The eruptions from the Deccan Traps, a 200,000-square-mile volcanic province located in modern India spewed massive amounts of carbon dioxide (CO2) into the atmosphere. They have been suspected of contributing to dinosaur and ocean ecological malaise in the past. But the new study, using geochemical evidence of oceanic acidity and atmospheric CO2 for thousands of years prior to the meteorite-impact driven extinction, confirms the impacts of Deccan eruptions. The highly elevated concentration of CO2 acidified the oceans, directly affecting the organisms living there.
The shells, deposited during several thousands of years and up to the dinosaur-destroying impact, contain a chemical record of ocean conditions, including carbon content and acidity.
“The Earth was clearly under stress before the major dinosaur extinction event at 66 million years,” said Andrew D. Jacobson, a senior author of the paper. What’s more, other research on shells from around the globe suggests that the eruptions unleashed high levels of mercury into the atmosphere, soils, and sediments.
The amount of carbon in the atmosphere and oceans was increasing due to massive volcanic eruptions.

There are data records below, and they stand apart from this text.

Lemma rebuild_rows_total_lemma (es : list MemoryEvent) (s : ProjectionState) :
  rebuild es = Ok s ->
  exists rows, build_projection_rows s es = Ok rows /\ parents_first ∅ (pr_branches rows) /\
    forall row, row ∈ pr_branches rows <-> exists k b, ps_branches s !! k = Some b /\ row = branch_row b.
Proof.
  intros Hr. pose proof (rebuild_wf_lemma _ _ Hr) as Hwf. destruct (rebuild_traced _ _ Hr) as (pv & Hpv & Htr).
  destruct (rebuild_ranked _ _ Hr) as (rank & Hrank).
  unfold build_projection_rows. rewrite Hpv. cbn [mbind result_bind].
  destruct (mapR_total (build_memory pv) (sorted_values ms_memory_id (ps_memories s))) as (ms & ->).
  { intros m Hm. apply elem_of_sorted_values in Hm as (k & Hk). unfold build_memory, required.
    rewrite (wf_memory_key _ Hwf _ _ Hk). destruct (tr_memory _ _ Htr k ltac:(by eexists)) as (ev & ->).
    cbn [from_option_or mbind result_bind].
    destruct (memory_row_reads_back m ev) as (row & -> & _); [by apply (wf_memory_valid _ Hwf k)|]. by eexists. }
  cbn [mbind result_bind].
  destruct (mapR_total (build_evidence pv) (sorted_values es_evidence_id (ps_evidence s))) as (evs & ->).
  { intros i Hi. apply elem_of_sorted_values in Hi as (k & Hk). unfold build_evidence, required.
    destruct (wf_evidence _ Hwf _ _ Hk) as [-> _]. destruct (tr_evidence _ _ Htr k ltac:(by eexists)) as (ev & ->).
    cbn [from_option_or mbind result_bind].
    destruct (evidence_row_reads_back i ev) as (row & -> & _); [by apply (tr_valid_evidence _ _ Htr k)|by destruct (es_status i)|].
    by eexists. }
  cbn [mbind result_bind].
  destruct (mapR_total (build_link pv) (sorted_values ls_link_id (ps_links s))) as (ls & ->).
  { intros l Hl. apply elem_of_sorted_values in Hl as (k & Hk). unfold build_link, required.
    destruct (wf_link _ Hwf _ _ Hk) as [-> _]. destruct (closes_checked _ _ _ _ _ _ (tr_link _ _ Htr) Hk) as (id & -> & ->).
    by eexists. }
  cbn [mbind result_bind].
  destruct (mapR_total (build_conflict pv) (sorted_values cs_conflict_id (ps_conflicts s))) as (cs & ->).
  { intros c Hc. apply elem_of_sorted_values in Hc as (k & Hk). unfold build_conflict, required.
    destruct (wf_conflict _ Hwf _ _ Hk) as [-> _]. destruct (closes_checked _ _ _ _ _ _ (tr_conflict _ _ Htr) Hk) as (id & -> & ->).
    by eexists. }
  cbn [mbind result_bind].
  destruct (mapR_total (build_member pv (ps_conflicts s)) (sorted_member_items (ps_conflict_members s))) as (mrs & ->).
  { intros [[c id] x] Hx. apply elem_of_sorted_members in Hx. unfold build_member, required. cbn [fst snd].
    destruct (wf_member _ Hwf _ _ _ Hx) as (_ & _ & con & _ & Hcon & _). rewrite Hcon.
    destruct (tr_member _ _ Htr (c, id) ltac:(by eexists)) as (ev & ->). by eexists. }
  cbn [mbind result_bind]. unfold branch_rows.
  destruct (branch_layers_Ok (S (size (ps_branches s))) (ps_branches s) ∅ rank) as (brs & -> & Hfirst & Hrows).
  - lia.
  - intros k b Hk. by apply (wf_branch _ Hwf).
  - intros k b parent Hk Hp. right. by eapply Hrank.
  - cbn [mbind result_bind]. eexists. split; [reflexivity|]. done.
Qed.

(** a rebuild can always map a replayed log to rows.  Whenever the log
    replays, every row finds the events it came from, the unlink and resolution
    marks agree with the rows' statuses, and the branches can be ordered: the
    branch rows are exactly those of the projection, each parent before its
    children. *)
Theorem rebuild_rows_total (es : list MemoryEvent) (s : ProjectionState) :
  rebuild es = Ok s ->
  exists rows, build_projection_rows s es = Ok rows /\ parents_first ∅ (pr_branches rows) /\
    forall row, row ∈ pr_branches rows <-> exists k b, ps_branches s !! k = Some b /\ row = branch_row b.
Proof. apply rebuild_rows_total_lemma. Qed.
(* ===== verification/OutboxTheorems.v ===== *)
(** * OutboxTheorems: leases, attempts and job identity

    The table invariant, the effect of every operation on one row, and what
    follows for any interleaving of workers: attempts are bounded, a lease is
    intact until it expires or its holder ends it, completed jobs are final,
    and due jobs are claimed in order. *)

From stdpp Require Import base tactics option list gmap sets strings.
From Stdlib Require Import ZArith Lia Bool Sorted.
From S2P Require Import Prelude Identifiers Values CanonicalJson Digest Text Events Outbox.
Open Scope Z_scope.

(** ** The table invariant *)

(** Rows satisfy the table's constraints, and a pending row has attempts left. *)
Record outbox_ok (db : OutboxDb) : Prop := {
  ok_key : forall k j, ob_jobs db !! k = Some j -> oj_job_id j = k;
  ok_row : forall k j, ob_jobs db !! k = Some j -> job_row_ok j = true;
  ok_sequence : forall k j, ob_jobs db !! k = Some j -> k < ob_sequence db;
  ok_pending : forall k j, ob_jobs db !! k = Some j -> oj_state j = pending -> oj_attempt_count j < oj_max_attempts j;
  ok_live : forall k j, ob_jobs db !! k = Some j -> oj_state j <> failed
}.
Definition bound_canonical_hash `{Rfc8785} (c : MutationCommand) (b : CommandHashBinding) : result pystr :=
  material ← bound_canonical_material c b;
  canonical ← canonical_plain_bytes material;
  Ok (sha256_hex canonical).

(** ** Responses *)

Record MutationResult : Type := {
  mu_operation : string;
  mu_receipt_id : UUID;
  mu_event_id : UUID;
  mu_memory_id : option UUID;
  mu_revision : option Z;
  mu_conflict_id : option UUID;
  mu_conflict_state : option string;
  mu_forget_state : option string;
  mu_idempotent_replay : bool;
  mu_warnings : list pystr
}.

#[export] Instance MutationResult_eq_dec : EqDecision MutationResult.
Proof. solve_decision. Defined.

Definition mutation_result_fields_ok (r : MutationResult) : bool :=
  is_uuid7 (mu_receipt_id r) && is_uuid7 (mu_event_id r) && opt_ok is_uuid7 (mu_memory_id r)
  && opt_ok is_uuid7 (mu_conflict_id r) && opt_ok safe_positive (mu_revision r)
  && forallb code_ok (mu_warnings r) && (length (mu_warnings r) <=? 16)%nat.

Definition validate_receipt (r : MutationResult) : result unit :=
  require (mutation_result_fields_ok r) (ValidationError "receipt field");;
  raise_if (xorb (is_none (mu_memory_id r)) (is_none (mu_revision r)))
    (ValidationError "memory identifier and revision must be supplied together");;
  (if bool_decide (mu_operation r = "open_conflict"%string) then
     raise_if (is_none (mu_conflict_id r) || negb (bool_decide (mu_conflict_state r = Some "open"%string)))
       (ValidationError "open-conflict receipts require an open conflict state")
   else if bool_decide (mu_operation r = "resolve_conflict"%string) then
     raise_if (is_none (mu_conflict_id r) || negb (bool_decide (mu_conflict_state r = Some "resolved"%string)))
       (ValidationError "resolve-conflict receipts require a resolved conflict state")
   else
     raise_if (negb (is_none (mu_conflict_id r)) || negb (is_none (mu_conflict_state r)))
       (ValidationError "conflict receipt fields only apply to conflict operations"));;
  (if bool_decide (mu_operation r = "forget"%string) then
     raise_if (is_none (mu_forget_state r)) (ValidationError "forget receipts require a forget state")
   else
     raise_if (negb (is_none (mu_forget_state r))) (ValidationError "forget state only applies to forget operations"));;
  raise_if (negb (nodupb (mu_warnings r))) (ValidationError "mutation warning codes must be unique").

Definition json_opt_text (s : option string) : JsonValue := from_option (fun s => JStr (py s)) JNull s.

(** [result.model_dump(mode="json")] *)
Definition result_value (r : MutationResult) : JsonValue :=
  JObject [(py "ok", JBool true); (py "contract_version", JStr (py "mcp-mutation-v1"));
    (py "operation", JStr (py (mu_operation r))); (py "receipt_id", json_uuid (mu_receipt_id r));
    (py "event_id", json_uuid (mu_event_id r)); (py "memory_id", json_opt_uuid (mu_memory_id r));
    (py "revision", from_option JInt JNull (mu_revision r)); (py "conflict_id", json_opt_uuid (mu_conflict_id r));
    (py "conflict_state", json_opt_text (mu_conflict_state r)); (py "forget_state", json_opt_text (mu_forget_state r));
    (py "idempotent_replay", JBool (mu_idempotent_replay r)); (py "warnings", json_texts (mu_warnings r))].
(** [_updated_memory] *)
Definition updated_memory (m : MemoryState) (now : instant) (u : MemoryUpdate) : MemoryState := {|
  ms_version := ms_version m; ms_memory_id := ms_memory_id m; ms_tenant_id := ms_tenant_id m;
  ms_lineage_id := ms_lineage_id m; ms_branch_id := ms_branch_id m; ms_subject_id := ms_subject_id m;
  ms_subject_kind := ms_subject_kind m; ms_revision := ms_revision m + 1; ms_category := ms_category m;
  ms_ontological_status := ms_ontological_status m; ms_scope := ms_scope m; ms_visibility := ms_visibility m;
  ms_status := up_status u; ms_statement := up_statement u; ms_reason_to_remember := up_reason_to_remember u;
  ms_interpretation_limits := up_interpretation_limits u; ms_confidence := ms_confidence m;
  ms_salience := ms_salience m; ms_durability := ms_durability m; ms_sensitivity := ms_sensitivity m;
  ms_authority_class := ms_authority_class m; ms_valid_from := ms_valid_from m; ms_valid_to := ms_valid_to m;
  ms_observed_at := ms_observed_at m; ms_origin_session_id := ms_origin_session_id m;
  ms_publication_approved_at := ms_publication_approved_at m;
  ms_publication_approved_by_actor_id := ms_publication_approved_by_actor_id m;
  ms_content_protection := ms_content_protection m; ms_content_key_id := ms_content_key_id m;
  ms_created_at := ms_created_at m; ms_updated_at := now; ms_fingerprint_version := ms_fingerprint_version m;
  ms_normalized_fingerprint := up_normalized_fingerprint u; ms_metadata := up_metadata u |}.

(** The patch of a revision, with the fingerprint and the dropped approval. *)
Definition patched_memory (m : MemoryState) (c : MemoryChanges) (now : instant) (fingerprint : option pystr) : MemoryState := {|
  ms_version := ms_version m; ms_memory_id := ms_memory_id m; ms_tenant_id := ms_tenant_id m;
  ms_lineage_id := ms_lineage_id m; ms_branch_id := ms_branch_id m; ms_subject_id := ms_subject_id m;
  ms_subject_kind := ms_subject_kind m; ms_revision := ms_revision m + 1;
  ms_category := default (ms_category m) (mc_category c);
  ms_ontological_status := default (ms_ontological_status m) (mc_ontological_status c); ms_scope := ms_scope m;
  ms_visibility := default (ms_visibility m) (mc_visibility c); ms_status := ms_status m;
  ms_statement := match mc_statement c with Some s => Some s | None => ms_statement m end;
  ms_reason_to_remember := match mc_reason_to_remember c with Some s => Some s | None => ms_reason_to_remember m end;
  ms_interpretation_limits := default (ms_interpretation_limits m) (mc_interpretation_limits c);
  ms_confidence := default (ms_confidence m) (mc_confidence c); ms_salience := default (ms_salience m) (mc_salience c);
  ms_durability := default (ms_durability m) (mc_durability c);
  ms_sensitivity := default (ms_sensitivity m) (mc_sensitivity c);
  ms_authority_class := default (ms_authority_class m) (mc_authority_class c);
  ms_valid_from := default (ms_valid_from m) (mc_valid_from c); ms_valid_to := default (ms_valid_to m) (mc_valid_to c);
  ms_observed_at := default (ms_observed_at m) (mc_observed_at c); ms_origin_session_id := ms_origin_session_id m;
  ms_publication_approved_at := None; ms_publication_approved_by_actor_id := None;
  ms_content_protection := ms_content_protection m; ms_content_key_id := ms_content_key_id m;
  ms_created_at := ms_created_at m; ms_updated_at := now; ms_fingerprint_version := 1;
  ms_normalized_fingerprint := fingerprint; ms_metadata := default (ms_metadata m) (mc_metadata c) |}.

(** The status a memory must not have to count as a duplicate. *)
Definition is_live_status (status : string) : bool :=
  negb (bool_decide (status ∈ [MemoryStatus.value MemoryStatus.SUPERSEDED; MemoryStatus.value MemoryStatus.RETIRED;
                               MemoryStatus.value MemoryStatus.TOMBSTONED])).

Section Prepare.
Context `{Rfc8785}.

(** [_fingerprint] *)
Definition SEALED_LOCK_PREFIX : bytes := py "scalevault.sealed-lock.v1" ++ [0].

Definition memory_fingerprint (m : MemoryState) : result pystr :=
  match ms_normalized_fingerprint m with
  | Some fingerprint => Ok fingerprint
  | None => if is_v3 m then Ok (sha256_hex (SEALED_LOCK_PREFIX ++ uuid_bytes (ms_memory_id m)))
            else fail_safely "invalid_input" None
  end.

(** [_revised_memory] *)
Definition revised_memory (current : MemoryState) (changes : MemoryChanges) (now : instant) : result MemoryState :=
  let candidate := patched_memory current changes now None in
  fingerprint ← exact_memory_fingerprint (default [] (ms_statement candidate)) (inl (ms_category candidate))
                  (inl (ms_ontological_status candidate)) (inl (ms_scope candidate)) (ms_interpretation_limits candidate);
  Ok (patched_memory current changes now (Some (sha256_hex_ fingerprint))).

(** [_reject_disputed_terminal_mutation] *)
Definition reject_disputed_terminal_mutation (m : MemoryState) : result unit :=
  fail_if (bool_decide (ms_status m = MemoryStatus.DISPUTED)) "conflict_state_changed".

(** [_check_revision] *)
Definition check_memory_revision (m : MemoryState) (expected : Z) : result unit :=
  if ms_revision m =? expected then Ok tt
  else let details := {| sd_memory_id := ms_memory_id m; sd_expected_revision := expected;
                         sd_current_revision := ms_revision m |} in
       require (stale_details_ok details) (ValidationError "stale revision details");;
       fail_safely "stale_revision" (Some details).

Climate was changing and the oceans were much more acidic. That was bad news for dinosaurs, and especially marine life.
The researchers said that understanding how the Earth responded to past extreme warming and CO2 input can help us prepare for how the planet will respond to current, human-caused climate change.
“To some degree, we think that ancient ocean acidification events are good analogs for what’s happening now with anthropogenic CO2 emissions,” Jacobson said. “Perhaps we can use this work as a tool to better predict what might happen in the future. We can’t ignore the rock record. The Earth system is sensitive to large and rapid additions of CO2. Current emissions will have environmental consequences.”